WORK ITEM: Please copy, exactly as they appear below, the lines from the one containing "(** ** The settings *)" through the one containing "intros ((H0 &".

SUPPLIED DATA:
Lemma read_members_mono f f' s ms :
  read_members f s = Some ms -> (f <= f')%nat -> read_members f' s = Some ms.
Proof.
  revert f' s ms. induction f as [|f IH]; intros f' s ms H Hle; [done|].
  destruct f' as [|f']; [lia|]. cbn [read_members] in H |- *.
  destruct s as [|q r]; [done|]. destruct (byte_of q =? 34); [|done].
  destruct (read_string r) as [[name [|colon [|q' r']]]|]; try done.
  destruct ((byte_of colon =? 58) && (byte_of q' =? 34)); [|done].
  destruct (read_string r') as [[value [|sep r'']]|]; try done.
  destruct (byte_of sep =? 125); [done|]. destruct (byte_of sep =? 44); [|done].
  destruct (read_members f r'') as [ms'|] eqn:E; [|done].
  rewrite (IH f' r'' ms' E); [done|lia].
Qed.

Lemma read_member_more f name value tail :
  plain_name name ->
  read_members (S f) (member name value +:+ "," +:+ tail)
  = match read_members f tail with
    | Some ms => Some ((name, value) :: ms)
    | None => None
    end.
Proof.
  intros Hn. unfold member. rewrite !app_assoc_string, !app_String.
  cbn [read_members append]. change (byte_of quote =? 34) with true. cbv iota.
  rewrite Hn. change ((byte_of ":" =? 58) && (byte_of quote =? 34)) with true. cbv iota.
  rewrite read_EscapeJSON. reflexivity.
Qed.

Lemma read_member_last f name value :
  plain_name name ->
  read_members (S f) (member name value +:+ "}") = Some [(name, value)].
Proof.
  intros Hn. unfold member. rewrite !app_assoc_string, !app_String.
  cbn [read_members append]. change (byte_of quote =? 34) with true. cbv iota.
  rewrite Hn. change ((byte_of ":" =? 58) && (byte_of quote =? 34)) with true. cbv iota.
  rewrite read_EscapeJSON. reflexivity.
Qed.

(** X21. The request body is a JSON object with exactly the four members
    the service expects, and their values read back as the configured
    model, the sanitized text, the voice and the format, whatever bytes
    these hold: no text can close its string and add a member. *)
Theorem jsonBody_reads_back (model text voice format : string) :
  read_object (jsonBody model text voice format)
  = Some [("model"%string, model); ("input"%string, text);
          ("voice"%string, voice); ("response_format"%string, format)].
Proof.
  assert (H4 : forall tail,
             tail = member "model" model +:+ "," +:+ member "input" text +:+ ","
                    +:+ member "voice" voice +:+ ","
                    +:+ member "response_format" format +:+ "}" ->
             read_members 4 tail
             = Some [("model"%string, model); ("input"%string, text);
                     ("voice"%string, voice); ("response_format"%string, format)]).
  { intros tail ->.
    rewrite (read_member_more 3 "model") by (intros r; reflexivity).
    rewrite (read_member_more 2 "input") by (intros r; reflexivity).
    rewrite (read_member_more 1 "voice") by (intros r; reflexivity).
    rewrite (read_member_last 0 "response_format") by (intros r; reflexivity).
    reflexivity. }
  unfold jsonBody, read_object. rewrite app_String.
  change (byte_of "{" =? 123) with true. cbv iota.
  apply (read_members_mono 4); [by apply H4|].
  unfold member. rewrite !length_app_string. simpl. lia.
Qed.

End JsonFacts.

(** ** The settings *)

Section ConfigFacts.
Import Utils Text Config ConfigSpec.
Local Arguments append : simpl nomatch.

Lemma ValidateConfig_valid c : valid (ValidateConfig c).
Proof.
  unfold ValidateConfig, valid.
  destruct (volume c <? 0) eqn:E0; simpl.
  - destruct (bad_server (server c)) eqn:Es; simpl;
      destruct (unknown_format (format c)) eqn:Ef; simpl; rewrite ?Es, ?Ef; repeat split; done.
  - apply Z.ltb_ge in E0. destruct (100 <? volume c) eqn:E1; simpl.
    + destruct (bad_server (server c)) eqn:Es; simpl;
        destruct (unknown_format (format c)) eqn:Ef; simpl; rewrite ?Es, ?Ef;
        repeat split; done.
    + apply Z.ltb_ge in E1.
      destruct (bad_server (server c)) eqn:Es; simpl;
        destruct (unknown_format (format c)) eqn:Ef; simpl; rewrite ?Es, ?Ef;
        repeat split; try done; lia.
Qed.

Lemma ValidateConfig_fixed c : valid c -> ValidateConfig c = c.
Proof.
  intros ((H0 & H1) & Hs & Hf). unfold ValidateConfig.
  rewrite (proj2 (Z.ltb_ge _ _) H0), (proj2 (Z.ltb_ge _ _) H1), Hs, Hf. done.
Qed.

ANSWER FOR THE TASK:
(** ** The settings *)

Section ConfigFacts.
Import Utils Text Config ConfigSpec.
Local Arguments append : simpl nomatch.

Lemma ValidateConfig_valid c : valid (ValidateConfig c).
Proof.
  unfold ValidateConfig, valid.
  destruct (volume c <? 0) eqn:E0; simpl.
  - destruct (bad_server (server c)) eqn:Es; simpl;
      destruct (unknown_format (format c)) eqn:Ef; simpl; rewrite ?Es, ?Ef; repeat split; done.
  - apply Z.ltb_ge in E0. destruct (100 <? volume c) eqn:E1; simpl.
    + destruct (bad_server (server c)) eqn:Es; simpl;
        destruct (unknown_format (format c)) eqn:Ef; simpl; rewrite ?Es, ?Ef;
        repeat split; done.
    + apply Z.ltb_ge in E1.
      destruct (bad_server (server c)) eqn:Es; simpl;
        destruct (unknown_format (format c)) eqn:Ef; simpl; rewrite ?Es, ?Ef;
        repeat split; try done; lia.
Qed.

Lemma ValidateConfig_fixed c : valid c -> ValidateConfig c = c.
Proof.
  intros ((H0 & H1) & Hs & Hf). unfold ValidateConfig.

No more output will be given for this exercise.